Exercise brief: Beginning at the first line of the data, print each line exactly, stopping after the line that contains "Definition msg_type_byte (t".

BEGIN Listed records

(* ===== verification/Frame.v ===== *)
(** * GKWP/2 frames (protocol/gkwp2: header.h, frame.h, frame.cpp)

    A packed 24-byte header in network byte order, followed by the payload.
    Byte vectors and byte views are strings of bytes. *)
From S2P Require Import Prelude.

Definition kMagic : Z := 0x474B.
Definition kVersion : Z := 2.
Definition kHeaderSize : nat := 24.
Definition kMaxPayloadLength : Z := 16 * 1024 * 1024.

Inductive MsgType := MT_Request | MT_Response | MT_Event | MT_Error.
Definition msg_type_byte (t : MsgType) : Z :=
  match t with MT_Request => 1 | MT_Response => 2 | MT_Event => 3 | MT_Error => 4 end.

Definition kEndStream : Z := 8.

Record Header := mkHeader {
  h_magic : Z;
  h_version : Z;
  h_flags : Z;
  h_msg_type : Z;
  h_reserved : string;
  h_request_id : Z;
  h_stream_id : Z;
  h_payload_len : Z;
}.

Record Frame := mkFrame { f_header : Header; f_payload : string }.

Definition IsComplete (f : Frame) : bool := slen (f_payload f) =? h_payload_len (f_header f).

(** The three zero bytes of [Header hdr{}]. *)
Definition zero3 : string := be 3 0.

(** The 24 bytes of a header whose multi-byte fields were put in network order. *)
Definition header_bytes (h : Header) : string :=
  be 2 (h_magic h) +:+ be 1 (h_version h) +:+ be 1 (h_flags h) +:+ be 1 (h_msg_type h) +:+
  h_reserved h +:+ be 8 (h_request_id h) +:+ be 4 (h_stream_id h) +:+ be 4 (h_payload_len h).

Definition EncodeFrame (header : Header) (payload : string) : string :=
  let net_header := mkHeader (h_magic header) (h_version header) (h_flags header)
    (h_msg_type header) (h_reserved header) (h_request_id header) (h_stream_id header)
    (u32 (slen payload)) in
  header_bytes net_header +:+ payload.

Definition make_header (flags : Z) (t : MsgType) (request_id stream_id : Z) (payload : string) : Header :=
  mkHeader kMagic kVersion flags (msg_type_byte t) zero3 request_id stream_id (u32 (slen payload)).

Definition EncodeResponse (request_id stream_id : Z) (payload : string) (end_stream : bool) : string :=
  EncodeFrame (make_header (if end_stream then kEndStream else 0) MT_Response request_id stream_id
                 payload) payload.

Definition error_payload (error_code message : string) : string :=
  jq "{'code':'" +:+ error_code +:+ jq "','message':'" +:+ message +:+ jq "'}".

Definition EncodeError (request_id stream_id : Z) (error_code message : string) (end_stream : bool) :
    string :=
  let err_payload := error_payload error_code message in
  EncodeFrame (make_header (if end_stream then kEndStream else 0) MT_Error request_id stream_id
                 err_payload) err_payload.

Definition EncodeEvent (request_id stream_id : Z) (event_type data : string) : string :=
  let evt_payload :=
    jq "{'event_type':'" +:+ event_type +:+ jq "','data':" +:+
    (if is_nil data then "{}" else data) +:+ "}" in
  EncodeFrame (make_header 0 MT_Event request_id stream_id evt_payload) evt_payload.

(** ** Reading a header back *)

Definition read_header (s : string) : Header :=
  mkHeader (be_val (bytes_at 0 2 s)) (be_val (bytes_at 2 1 s)) (be_val (bytes_at 3 1 s))
    (be_val (bytes_at 4 1 s)) (bytes_at 5 3 s) (be_val (bytes_at 8 8 s)) (be_val (bytes_at 16 4 s))
    (be_val (bytes_at 20 4 s)).

Record wf_header (h : Header) : Prop := mk_wf_header {
  wh_magic : is_u16 (h_magic h);
  wh_version : is_u8 (h_version h);
  wh_flags : is_u8 (h_flags h);
  wh_type : is_u8 (h_msg_type h);
  wh_reserved : String.length (h_reserved h) = 3%nat;
  wh_request : is_u64 (h_request_id h);
  wh_stream : is_u32 (h_stream_id h);
  wh_len : is_u32 (h_payload_len h);
}.

Lemma header_bytes_length h :
  String.length (h_reserved h) = 3%nat -> String.length (header_bytes h) = kHeaderSize.
Proof. intros H. unfold header_bytes. rewrite !str_length_app, !be_length, H. done. Qed.

Lemma read_header_bytes h s : wf_header h -> read_header (header_bytes h +:+ s) = h.
Proof.
  intros Hw. destruct h as [mg ve fl mt rs rq sd pl]. destruct Hw as [H1 H2 H3 H4 H5 H6 H7 H8].
  cbn [h_magic h_version h_flags h_msg_type h_reserved h_request_id h_stream_id h_payload_len] in *.
  destruct rs as [|c1 [|c2 [|c3 [|]]]]; try done. unfold read_header, header_bytes.
  cbn [h_magic h_version h_flags h_msg_type h_reserved h_request_id h_stream_id h_payload_len].
  f_equal.
  - transitivity (be_val (be 2 mg)); [reflexivity|by apply be_val_id].
  - transitivity (be_val (be 1 ve)); [reflexivity|by apply be_val_id].
  - transitivity (be_val (be 1 fl)); [reflexivity|by apply be_val_id].
  - transitivity (be_val (be 1 mt)); [reflexivity|by apply be_val_id].
  - transitivity (be_val (be 8 rq)); [reflexivity|by apply be_val_id].
  - transitivity (be_val (be 4 sd)); [reflexivity|by apply be_val_id].
  - transitivity (be_val (be 4 pl)); [reflexivity|by apply be_val_id].
Qed.

Lemma EncodeFrame_length h p :
  String.length (h_reserved h) = 3%nat ->
  String.length (EncodeFrame h p) = (kHeaderSize + String.length p)%nat.
Proof. intros H. unfold EncodeFrame. by rewrite str_length_app, header_bytes_length. Qed.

END Listed records

Completed exercise:
(* ===== verification/Frame.v ===== *)
(** * GKWP/2 frames (protocol/gkwp2: header.h, frame.h, frame.cpp)

    A packed 24-byte header in network byte order, followed by the payload.
    Byte vectors and byte views are strings of bytes. *)
From S2P Require Import Prelude.

Definition kMagic : Z := 0x474B.
Definition kVersion : Z := 2.
Definition kHeaderSize : nat := 24.
Definition kMaxPayloadLength : Z := 16 * 1024 * 1024.

Inductive MsgType := MT_Request | MT_Response | MT_Event | MT_Error.
Definition msg_type_byte (t : MsgType) : Z :=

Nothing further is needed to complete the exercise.